Luego Stephanie entró en nuestras vidas.
Mi padre no lloró mucho tiempo. Se volvió a casar cuando yo tenía 13 años. Stephanie se mudó con sus muebles de cuero blanco, sus tacones caros y su costumbre de llamar a todo en casa "hortera" o "anticuado".
La colección de ángeles de cerámica de mi madre desapareció de la repisa en la primera semana. Ella los llamaba "basura". Luego cayó el muro de fotos familiares. Una tarde, volví a casa del colegio y encontré nuestra mesa de roble —la que aprendí a leer, tallé calabazas y celebré cada fiesta— en la acera.
"Refrescando el espacio", dijo Stephanie animada mientras esponjaba un cojín decorativo sobre nuestros ahora caros muebles. Todo brillaba ahora. Perfecto.
Mi padre me dijo que tuviera paciencia. "Solo intenta que se sienta como en casa", dijo.
Pero ya no era nuestro hogar.
Era suya.
La primera vez que Stephanie vio el vestido de mi madre, frunció la nariz como si le hubiera enseñado algo asqueroso.
Era el día antes de la graduación, y yo estaba delante del espejo, girando en él.
"Megan, no puedes estar hablando en serio", dijo, sujetando una copa de vino. "¿Quieres llevar eso al baile?"
Asentí, sujetando la bolsa de ropa cerca. "Era de mi madre. Siempre he soñado con llevarlo."
Alzó las cejas y dejó la copa un poco demasiado fuerte. "Megan, ese vestido tiene décadas.
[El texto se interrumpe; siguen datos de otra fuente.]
(** [oauthSectorIdentifier]; without OIDC the sector of several is the one
    the map yields first. *)
Fixpoint sectors_of (redirects : list string) (oidc : bool) (sectors : list string) :
    result (list string) :=
  match redirects with
  | [] => Ok sectors
  | raw :: redirects' =>
      match url_Parse raw with
      | None => Error (Wrapped "invalid redirect URI" ErrInvalidInput)
      | Some parsed =>
          let sector := ToLower (Hostname parsed) in
          if empty_string sector then
            _ ← invalid_when oidc "OIDC redirect URIs require a host for pairwise subjects";
            sectors_of redirects' oidc sectors
          else sectors_of redirects' oidc (if contains sectors sector then sectors else sectors ++ [sector])
      end
  end.
Definition oauthSectorIdentifier (redirects : list string) (oidc : bool) : M World string :=
  sectors ← lift_result (sectors_of redirects oidc []);
  throw_if (oidc && negb (bool_decide (length sectors = 1)))
    (Wrapped "OIDC clients require redirect URIs in one sector" ErrInvalidInput);;
  if bool_decide (sectors = []) then mret EmptyString
  else first ← map_first (length sectors); mret (nth first sectors EmptyString).
(* ===== verification/ManagerOAuthTokens.v ===== *)
(** * OAuth tokens (src/oauth_tokens.go)

    The token endpoint, bearer validation, revocation, UserInfo and the
    discovery documents. *)
From stdpp Require Import base gmap sets list strings numbers.
From Stdlib Require Import ZArith Lia Ascii.
From S2P Require Import Prelude Bytes GoText GoUrl Uuid Types OAuthTypes Roles AuditChain Store StoreUsers StoreTokens StoreWorkspaces StoreOAuth StorePages Commit StoreSystem Tokens Events Manager ManagerGates Config ManagerEmail ManagerSeal OAuthPolicy ManagerOAuth.

Definition jwtBearerAssertionType : string := "urn:ietf:params:oauth:client-assertion-type:jwt-bearer".
Definition Second : Z := 10 ^ 9.

Section oauth_tokens.
Context {E : Env}.
Abbreviation m := the_manager.

(** ** Clients at the token endpoint *)

(** The credentials a request presents for its client. *)
Record client_credentials := mkClientCredentials {
  cc_Issuer : string;
  cc_ClientID : string;
  cc_Secret : string;
  cc_SecretInBody : bool;
  cc_Assertion : string;
  cc_AssertionType : string }.
(* ===== verification/ManagerListings.v ===== *)
(** * Listings and the data export
    (src/session.go, src/pat.go, src/lifecycle.go, src/admin.go, src/audit.go, src/export.go)

    The streams of the manager are the lists of what they yield; a listing the
    host consumes at its own pace receives the state of the context before each
    item as the function [during]. *)
From stdpp Require Import base gmap sets list strings numbers.
From Stdlib Require Import ZArith Lia Ascii.
From S2P Require Import Prelude Bytes GoText Uuid Types OAuthTypes Roles AuditChain Store StoreUsers StoreTokens StoreWorkspaces StoreScim StoreOAuth StorePages Commit StoreSystem Tokens Events Manager ManagerGates Config ManagerEmail.

(** [type WorkspaceMember struct], lifecycle.go:580 *)
Record WorkspaceMember := mkWorkspaceMember {
  WorkspaceMember_User : User;
  WorkspaceMember_Membership : Membership }.
(** [type WorkspacePAT struct], lifecycle.go:589 *)
Record WorkspacePAT := mkWorkspacePAT {
  WorkspacePAT_PAT : PAT;
  WorkspacePAT_User : User }.
(** [type WorkspaceMembership struct], export.go:11 *)
Record WorkspaceMembership := mkWorkspaceMembership {
  WorkspaceMembership_Workspace : Workspace;
  WorkspaceMembership_Membership : Membership }.
(** [type UserDataExport struct], export.go:23 *)
Record UserDataExport := mkUserDataExport {
  UserDataExport_User : User;
  UserDataExport_Emails : list EmailAddress;
  UserDataExport_Workspaces : list WorkspaceMembership;
  UserDataExport_SSOIdentities : list SSOIdentity;
  UserDataExport_Passkeys : list Passkey;
  UserDataExport_PATs : list PAT;
  UserDataExport_Sessions : list Session;
  UserDataExport_SCIMUsers : list SCIMUser;
  UserDataExport_Invitations : list WorkspaceInvitation;
  UserDataExport_OAuthGrants : list OAuthGrant }.

Section listings.
Context {E : Env}.
Abbreviation m := the_manager.

(** An empty user is the actor. *)
Definition or_actor (actor : Authentication) (userID : UUID) : UUID :=
  if bool_decide (userID = Nil) then Authentication_UserID actor else userID.

(** [Manager.Sessions] *)
Definition Manager_Sessions (actor : Authentication) (userID : UUID) (page : PageRequest)
    (during : nat → Context) : M World (Stream (PageEvent Session)) :=
  let userID' := or_actor actor userID in
  listing
    (throw_if (negb (m_sessionStore m)) ErrNotSupported;;
     throw_if (anonymous actor) ErrUnauthorized;;
     if bool_decide (userID' = Authentication_UserID actor) then requireRecentInteractive actor
     else requireScopedStepUp actor StepUpScopeAccount "auth.session.list";;
          AuthorizeAdmin actor PermissionUsersRead)
    page (λ page ctx, Sessions ctx during userID' page).

(** [Manager.PATs] *)
Definition Manager_PATs (actor : Authentication) (userID : UUID) (page : PageRequest)
    (during : nat → Context) : M World (Stream (PageEvent PAT)) :=
  let userID' := or_actor actor userID in
  listing
    (throw_if (anonymous actor) ErrUnauthorized;;
     if bool_decide (userID' = Authentication_UserID actor) then requireInteractive actor
     else AuthorizeAdmin actor PermissionUsersRead)
    page (λ page ctx, PATs ctx during userID' page).

(** A page of the store joined with the account each item names: an account
    that is gone is skipped, another error ends the stream.  Where the store
    looks at the context before each item ([watched]), it does so between the
    lookups. *)
Fixpoint joined {T U} (watched : bool) (owner : T → UUID) (join : T → User → U)
    (events : Stream (PageEvent T)) : M World (Stream (PageEvent U)) :=
  match events with
  | [] => mret []
  | Error e :: _ => mret [Error e]
  | Ok (EndEvent e) :: events' =>
      rest ← joined watched owner join events';
      mret (Ok (EndEvent e) :: rest)
  | Ok (ItemEvent item) :: events' =>
      w ← get;
      match (if watched then Ctx_Err the_ctx (W_tick w) else None) with
      | Some e => mret [Error e]
      | None =>
          found ← attempt (call (λ ctx, UserByID ctx (owner item)));
          match found with
          | Ok user =>
              rest ← joined watched owner join events';
              mret (Ok (ItemEvent (join item user)) :: rest)
          | Error e =>
              if errors_Is e ErrNotFound then joined watched owner join events' else mret [Error e]
          end
      end
  end.

(** [Manager.WorkspacePATs] *)
Definition Manager_WorkspacePATs (actor : Authentication) (workspaceID : UUID) (page : PageRequest) :
    M World (Stream (PageEvent WorkspacePAT)) :=
  events ← listing (AuthorizePermission actor workspaceID PermissionWorkspaceCredentialsManage) page
    (λ page ctx, WorkspacePATs ctx unwatched workspaceID page);
  joined true PAT_UserID (λ pat user, mkWorkspacePAT (pat <| PAT_Digest := EmptyString |>) user) events.

(** [Manager.Users] *)
Definition Manager_Users (actor : Authentication) (page : PageRequest) :
    M World (Stream (PageEvent User)) :=
  listing (AuthorizeAdmin actor PermissionUsersRead) page (λ page ctx, Users ctx page).

(** [Manager.Workspaces] *)
Definition Manager_Workspaces (actor : Authentication) (page : PageRequest) :
    M World (Stream (PageEvent Workspace)) :=
  listing (AuthorizeAdmin actor PermissionWorkspacesRead) page (λ page ctx, Workspaces ctx page).

(** [Manager.UserWorkspaces] *)
Definition Manager_UserWorkspaces (actor : Authentication) (page : PageRequest) :
    M World (Stream (PageEvent Workspace)) :=
  let userID := Authentication_UserID actor in
  listing
    (throw_if (anonymous actor) ErrUnauthorized;;
     found ← attempt (call (λ ctx, UserByID ctx userID));
     throw_if (match found with Ok user => User_Disabled user | Error _ => true end) ErrForbidden)
    page (λ page ctx, UserWorkspaces ctx userID page).

(** [Manager.Memberships] *)
Definition Manager_Memberships (actor : Authentication) (workspaceID : UUID) (page : PageRequest) :
    M World (Stream (PageEvent Membership)) :=
  listing (AuthorizePermission actor workspaceID PermissionWorkspaceUsersRead) page
    (λ page ctx, Memberships ctx workspaceID page).

(** [Manager.WorkspaceMembers] *)
Definition Manager_WorkspaceMembers (actor : Authentication) (workspaceID : UUID) (page : PageRequest) :
    M World (Stream (PageEvent WorkspaceMember)) :=
  events ← listing (AuthorizePermission actor workspaceID PermissionWorkspaceUsersRead) page
    (λ page ctx, Memberships ctx workspaceID page);
  joined false Membership_UserID (λ membership user, mkWorkspaceMember user membership) events.

(** [Manager.InstanceAdministrators] *)
Definition Manager_InstanceAdministrators (actor : Authentication) : M World (Stream InstanceAdministrator) :=
  r ← attempt (AuthorizeAdmin actor PermissionInstanceRolesRead);
  match r with
  | Error e => mret (errorSeq e)
  | Ok _ => call (λ ctx, InstanceAdministrators ctx)
  end.

(** [Manager.AuditEvents] *)
Definition Manager_AuditEvents (actor : Authentication) (workspaceID : UUID) (page : PageRequest) :
    M World (Stream (PageEvent AuditEvent)) :=
  listing
    (requireScopedStepUp actor StepUpScopeWorkspace "audit.workspace.list";;
     AuthorizePermission actor workspaceID PermissionWorkspaceAuditRead)
    page (λ page ctx, AuditEvents ctx workspaceID page).

(** [Manager.InstanceAuditEvents] *)
Definition Manager_InstanceAuditEvents (actor : Authentication) (page : PageRequest) :
    M World (Stream (PageEvent AuditEvent)) :=
  listing (AuthorizeAdmin actor PermissionAuditRead) page (λ page ctx, InstanceAuditEvents ctx page).

(** ** The data export *)

(** [drainPages]: one round; the context is looked at again as the store yields *)
Definition drain_page {T} (query : PageRequest → (nat → Context) → Context → M Store (Stream (PageEvent T)))
    (acc : string * list T) : M World ((string * list T) + list T) :=
  w ← get;
  events ← call (query (mkPageRequest acc.1 100) (λ i, Ctx_Err the_ctx (W_tick w + i)));
  r ← lift_result (CollectPage events [] PageEnd_zero);
  let '(items, e) := r in
  let all := acc.2 ++ items in
  if negb (PageEnd_HasMore e) || bool_decide (PageEnd_NextCursor e = EmptyString) then mret (inr all)
  else mret (inl (PageEnd_NextCursor e, all)).
Definition drainPages {T} (query : PageRequest → (nat → Context) → Context → M Store (Stream (PageEvent T))) :
    M World (list T) := loop (drain_page query) (EmptyString, []).

(** A listing without pages, to its first error. *)
Fixpoint drained {T} (events : Stream T) : result (list T) :=
  match events with
  | [] => Ok []
  | Error e :: _ => Error e
  | Ok t :: events' => match drained events' with Ok l => Ok (t :: l) | Error e => Error e end
  end.

(** The workspaces with the membership of the user; one that is gone is skipped. *)
Fixpoint affiliations (userID : UUID) (l : list Workspace) : M World (list WorkspaceMembership) :=
  match l with
  | [] => mret []
  | workspace :: l' =>
      found ← attempt (call (λ ctx, Membership_ ctx (Workspace_ID workspace) userID));
      match found with
      | Ok membership =>
          rest ← affiliations userID l';
          mret (mkWorkspaceMembership workspace membership :: rest)
      | Error e => if errors_Is e ErrNotFound then affiliations userID l' else throw e
      end
  end.

(** Who may read the data of a user. *)
Definition export_gate (actor : Authentication) (userID : UUID) : M World unit :=
  throw_if (anonymous actor) ErrUnauthorized;;
  if bool_decide (userID = Authentication_UserID actor) then requireRecentInteractive actor
  else requireScopedStepUp actor StepUpScopeAccount "user.data.export";;
       AuthorizeAdmin actor PermissionUsersRead.

(** [Manager.ExportUserData] *)
Definition Manager_ExportUserData (actor : Authentication) (userID : UUID) : M World UserDataExport :=
  let userID := or_actor actor userID in
  export_gate actor userID;;
  user ← call (λ ctx, UserByID ctx userID);
  emails ← drainPages (λ page _ ctx, Emails ctx userID page);
  all ← drainPages (λ page _ ctx, UserWorkspaces ctx userID page);
  workspaces ← affiliations userID all;
  identities ← drainPages (λ page during ctx, SSOIdentities ctx during userID page);
  keys ← call (λ ctx, Passkeys ctx userID);
  tokens ← drainPages (λ page during ctx, PATs ctx during userID page);
  sessions ← (if m_sessionStore m
              then drainPages (λ page during ctx, Sessions ctx during userID page) else mret []);
  links ← (if m_privacyStore m
           then events ← call (λ ctx, SCIMUsersByUser ctx userID); lift_result (drained events) else mret []);
  invitations ← (if m_privacyStore m
                 then events ← call (λ ctx, AcceptedWorkspaceInvitations ctx userID);
                      lift_result (drained events) else mret []);
  grants ← (if not_nil (m_oauth m) then drainPages (λ page _ ctx, OAuthGrants ctx userID Nil page) else mret []);
  mret (mkUserDataExport user emails workspaces identities
    ((λ p, p <| Passkey_CredentialJSON := EmptyString |>) <$> keys)
    ((λ p, p <| PAT_Digest := EmptyString |>) <$> tokens)
    ((λ s, s <| Session_Digest := EmptyString |>) <$> sessions) links
    ((λ i, i <| WorkspaceInvitation_Digest := EmptyString |>) <$> invitations) grants).
End listings.
(* ===== verification/ManagerScenario.v ===== *)
(** * A small service

    A manager built by [New] over the empty store, a host whose requests run
    alone, and the first requests of a deployment; the theorems about the
    manager are evaluated on it.  The password hasher keeps the password
    behind a marker, the clock advances by a millisecond at every step. *)
From stdpp Require Import base gmap sets list strings numbers.
From Stdlib Require Import ZArith Ascii.
From S2P Require Import Prelude Bytes Uuid Types OAuthTypes Roles AuditChain Store StoreUsers StoreTokens StoreWorkspaces StoreScim StoreOAuth Commit StoreSystem GoText Tokens Events Manager ManagerGates Config ManagerSession ManagerPAT ManagerPassword ManagerAdmin.

Definition the_ok {A} (r : result A) : is_ok r = true → A :=
  match r with Ok a => λ _, a | Error _ => λ H, match diff_false_true H with end end.

Lemma the_ok_eq {A} (r : result A) (H : is_ok r = true) : r = Ok (the_ok r H).
Proof. by destruct r. Qed.

Definition demo_hasher : PasswordHasher :=
  mkPasswordHasher (λ _ p, Ok ("hash:" +:+ p))
    (λ p h, Ok (bool_decide (h = "hash:" +:+ p), false)).

Definition demo_key (a : ascii) : string := of_bytes (replicate 32 a).

Definition demo_config : Config := {|
  cfg_Store := Some (mkStoreCapabilities true true true true true true true true);
  cfg_Passwords := Some demo_hasher;
  cfg_TOTP := None;
  cfg_Passkeys := None;
  cfg_DomainVerifier := None;
  cfg_TrustActorDomainVerification := false;
  cfg_SecretKey := demo_key "s";
  cfg_PATPepper := demo_key "p";
  cfg_RecoveryPepper := demo_key "r";
  cfg_RetiredSecretKeys := [];
  cfg_RetiredPATPeppers := [];
  cfg_RetiredRecoveryPeppers := [];
  cfg_PATPrefix := EmptyString;
  cfg_PATTouchInterval := 0;
  cfg_StepUpMaxAge := 0;
  cfg_StepUp := StepUpPolicies_zero <| StepUpPolicies_Default := StepUpPolicyNone |>;
  cfg_CeremonyTTL := 0;
  cfg_MinPasswordLen := 0;
  cfg_PasswordPolicy := None;
  cfg_MaxFailedLogins := 0;
  cfg_LockoutDuration := 0;
  cfg_AdminPermissions := ∅;
  cfg_WorkspaceRoles := [];
  cfg_EmailVerificationTTL := 0;
  cfg_PasswordResetTTL := 0;
  cfg_EmailAuthenticationTTL := 0;
  cfg_InvitationTTL := 0;
  cfg_DomainClaimTTL := 0;
  cfg_SessionTTL := 0;
  cfg_SessionIdleTimeout := 0;
  cfg_SessionTouchInterval := Minute;
  cfg_EmailIssuanceCooldown := 0;
  cfg_SSOProviders := [];
  cfg_SSOAssurance := ∅;
  cfg_TransactionHooks := [];
  cfg_EventListeners := [];
  cfg_OAuth := None;
  cfg_SignUp := None;
  cfg_unicode_ToLower := λ s, s;
  cfg_unicode_ToUpper := λ s, s;
  cfg_idna_ToASCII := λ s, Some s;
  cfg_PublicSuffix := λ s, s;
  cfg_Clock := λ t, (10 ^ 18 + Z.of_nat t * 10 ^ 6)%Z;
  cfg_random_error := λ _, None;
  cfg_random_byte := λ t i, ascii_of_nat ((t * 37 + i * 11) mod 256);
  cfg_mapOrder := λ _, 0;
  cfg_interference := λ _, [] |}.

Definition demo_manager : Manager := the_ok (New_Manager key_order demo_config) eq_refl.

(** The same configuration after a rotation of the root key and of the pepper
    of the access tokens. *)
Definition rotated_config : Config :=
  demo_config <| cfg_SecretKey := demo_key "S" |> <| cfg_RetiredSecretKeys := [demo_key "s"] |>
    <| cfg_PATPepper := demo_key "P" |> <| cfg_RetiredPATPeppers := [demo_key "p"] |>.
Definition rotated_manager : Manager := the_ok (New_Manager key_order rotated_config) eq_refl.

Lemma demo_built : New_Manager key_order demo_config = Ok demo_manager.
Proof. exact (the_ok_eq (New_Manager key_order demo_config) eq_refl). Qed.
Lemma rotated_built : New_Manager key_order rotated_config = Ok rotated_manager.
Proof. exact (the_ok_eq (New_Manager key_order rotated_config) eq_refl). Qed.

(** A live context. *)
Definition background : Ctx := mkCtx (λ _, None) (mkRequestMetadata "192.0.2.1" "agent").
Definition demo : Env := mkEnv demo_manager background.

(** The same host while another request runs before the step [t]. *)
Definition demo_with (t : nat) (l : list Foreign) : Env :=
  mkEnv (demo_manager <| m_interference := λ t', if Nat.eqb t t' then l else [] |>) background.

Definition empty_world : World := mkWorld New 0 0 [] 0.

(** The answer and the world of a request that succeeds. *)
Definition ok_of {A} (d : A) (r : result A * World) : A :=
  match r.1 with Ok a => a | Error _ => d end.

Definition demo_bootstrap : BootstrapInput :=
  mkBootstrapInput "root@example.com" "Root" "correct horse battery" "Acme".
Definition booted : result (Authentication * Workspace) * World :=
  @Manager_Bootstrap demo demo_bootstrap empty_world.
Definition root : Authentication := (ok_of (Authentication_zero, Workspace_zero) booted).1.
Definition acme : Workspace := (ok_of (Authentication_zero, Workspace_zero) booted).2.
Definition served : World := booted.2.

Lemma booted_ok : is_ok booted.1 = true.
Proof. vm_compute. reflexivity. Qed.
(* ===== verification/ManagerSystem.v ===== *)
(** * The manager as a service

    Every operation of the manager that is modelled, as a request; a history
    is a list of requests, each with its own context, clock, entropy and
    interference.  A history only ever runs operations of the store, so the
    invariants of the store hold at every point of it. *)
From stdpp Require Import base gmap sets list strings numbers.
From Stdlib Require Import ZArith Lia.
From S2P Require Import Prelude Bytes Uuid Types OAuthTypes Roles AuditChain Store StoreUsers StoreTokens StoreWorkspaces StoreScim StoreOAuth StorePages Commit StoreSystem GoText GoNet Tokens Events Manager ManagerGates ManagerSession ManagerPAT ManagerPassword ManagerAdmin ManagerEmail ManagerInvite ManagerSeal ManagerFactor ManagerPasskey ManagerSSO ManagerScim OAuthPolicy ManagerOAuth ManagerOAuthTokens ManagerOAuthAdmin ManagerListings ManagerScenario ManagerTrace.
Definition sso_challenge_of (r : result SSOChallenge * World) : string :=
  match r.1 with Ok c => SSOChallenge_Continuation c | Error _ => EmptyString end.
Definition linking := @Manager_BeginSSOLink equipped root idp_id served.
Definition linked : World := (@Manager_FinishSSO equipped (sso_challenge_of linking) "subject" linking.2).2.
Definition signing_on := @Manager_BeginSSO equipped idp_id linked.

Lemma sso_sign_in_sound_witness :
  let r := @Manager_FinishSSO equipped (sso_challenge_of signing_on) "subject" signing_on.2 in
  @signed_on equipped (sso_challenge_of signing_on) "subject" signing_on.2 (ok_of Authentication_zero r) r.2.
Proof.
  intros r. apply (@sso_sign_in_sound equipped equipped_wf).
  subst r. apply run_split. vm_compute. reflexivity.
Defined.
(* ===== verification/ManagerOAuthSafety.v ===== *)
(** * What OAuth credentials prove

    Soundness of bearer validation, of the code exchange and of the consent
    ceremony, under interference: a token is accepted only on the strength of
    a live grant of an enabled client, user, workspace, resource and issuer. *)
From stdpp Require Import base gmap sets list strings numbers.
From Stdlib Require Import ZArith Lia Ascii.
From S2P Require Import Prelude Bytes GoText GoUrl Uuid Types OAuthTypes Roles AuditChain Store StoreUsers StoreTokens StoreWorkspaces StoreScim StoreOAuth StorePages Commit StoreSystem StoreMonotone StoreRevocation Tokens Events Manager ManagerGates Config ManagerEmail ManagerSeal OAuthPolicy ManagerOAuth ManagerOAuthTokens ManagerOAuthAdmin ManagerScenario ManagerTrace OAuthScenario ManagerSystem ManagerSafety ManagerAuth ManagerFlows ManagerFederated.

(** ** Lookups *)

(** The row an index leads to. *)
Definition by_key {K V} `{Countable K} (keys : gmap K UUID) (rows : gmap UUID V) (zero : V) (k : K) : option V :=
  (λ id, default zero (rows !! id)) <$> keys !! k.

#[export] Instance OAuthIssuerByID_lookup id : Lookup (λ cx, OAuthIssuerByID cx id) (λ s, oauthIssuers s !! id).
Proof. solve_lookup. Qed.
#[export] Instance OAuthIssuerByURL_lookup u :
  Lookup (λ cx, OAuthIssuerByURL cx u) (λ s, by_key (oauthIssuerURLs s) (oauthIssuers s) OAuthIssuer_zero u).
Proof. unfold by_key. solve_lookup. Qed.
#[export] Instance OAuthProtectedResourceByID_lookup id :
  Lookup (λ cx, OAuthProtectedResourceByID cx id) (λ s, oauthResources s !! id).
Proof. solve_lookup. Qed.
#[export] Instance OAuthProtectedResourceByURI_lookup u :
  Lookup (λ cx, OAuthProtectedResourceByURI cx u)
    (λ s, by_key (oauthResourceURIs s) (oauthResources s) OAuthProtectedResource_zero u).
Proof. unfold by_key. solve_lookup. Qed.
#[export] Instance OAuthClientByID_lookup id : Lookup (λ cx, OAuthClientByID cx id) (λ s, oauthClients s !! id).
Proof. solve_lookup. Qed.
#[export] Instance OAuthClientByClientID_lookup i c :
  Lookup (λ cx, OAuthClientByClientID cx i c)
    (λ s, by_key (oauthClientKeys s) (oauthClients s) OAuthClient_zero (oauthClientKey i c)).
Proof. unfold by_key. solve_lookup. Qed.
#[export] Instance OAuthGrant_lookup id : Lookup (λ cx, OAuthGrant_ cx id) (λ s, oauthGrants s !! id).
Proof. solve_lookup. Qed.
#[export] Instance OAuthAuthorizationCodeByPrefix_lookup p :
  Lookup (λ cx, OAuthAuthorizationCodeByPrefix cx p)
    (λ s, by_key (oauthCodeKeys s) (oauthCodes s) OAuthAuthorizationCode_zero p).
Proof. unfold by_key. solve_lookup. Qed.
#[export] Instance OAuthAccessTokenByPrefix_lookup p :
  Lookup (λ cx, OAuthAccessTokenByPrefix cx p)
    (λ s, by_key (oauthAccessKeys s) (oauthAccessTokens s) OAuthAccessToken_zero p).
Proof. unfold by_key. solve_lookup. Qed.
#[export] Instance OAuthClientAccessTokenByPrefix_lookup p :
  Lookup (λ cx, OAuthClientAccessTokenByPrefix cx p)
    (λ s, by_key (oauthClientTokenKeys s) (oauthClientTokens s) OAuthClientAccessToken_zero p).
Proof. unfold by_key. solve_lookup. Qed.
#[export] Instance OAuthRefreshTokenByPrefix_lookup p :
  Lookup (λ cx, OAuthRefreshTokenByPrefix cx p)
    (λ s, by_key (oauthRefreshKeys s) (oauthRefreshTokens s) OAuthRefreshToken_zero p).
Proof. unfold by_key. solve_lookup. Qed.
Vas a parecer que lo has sacado de un contenedor de donaciones de una tienda de segunda mano."
Me mordí el interior de la mejilla. "No se trata de la mirada. Se trata del recuerdo."
Se acercó, señalando con firmeza la bolsa. "¡No puedes llevar ese trapo! Vas a deshonrar a nuestra familia. Ahora formas parte de mi familia, y no permitiré que la gente piense que no podemos permitirnos vestir a nuestra hija adecuadamente."
"No soy tu hija", solté antes de poder detenerme.
Se le tensó la mandíbula. "Bueno, quizá si actuaras como tal, no tendríamos estos problemas. ¡Llevas el vestido de diseñador que elegí, el que costó miles!"
Pero no me eché atrás. "Este vestido es especial para mí... Lo llevo puesto."
"Tu madre se ha ido, Megan. Lleva mucho tiempo fuera. Ahora soy tu madre, y como tu madre, no dejaré que nos hagas quedar como tontas."
Mis manos temblaban mientras presionaba el satén contra mi pecho, como si estuviera abrazando a mi madre. "Esto es todo lo que me queda de ella", susurré.
Levantó las manos de forma dramática.
"¡Basta ya de tonterías! Te he criado durante años, te he dado un hogar y todo lo que puedas desear. ¿Y cómo me lo agradeces? ¿Aferrándote a algún trapo anticuado que debería haberse tirado hace años?"
Las lágrimas resbalaron por mi rostro. "Es la única parte de ella que aún puedo aferrarme..."
"¡Para, Megan! Ahora soy yo quien manda. Soy tu madre, ¿me oyes? Y harás lo que yo diga. Llevarás el vestido que elegí, el que muestra que formas parte de mi familia. No ese vestido patético."
Por si no lo habías notado ya, a mi madrastra solo le importaban las apariencias.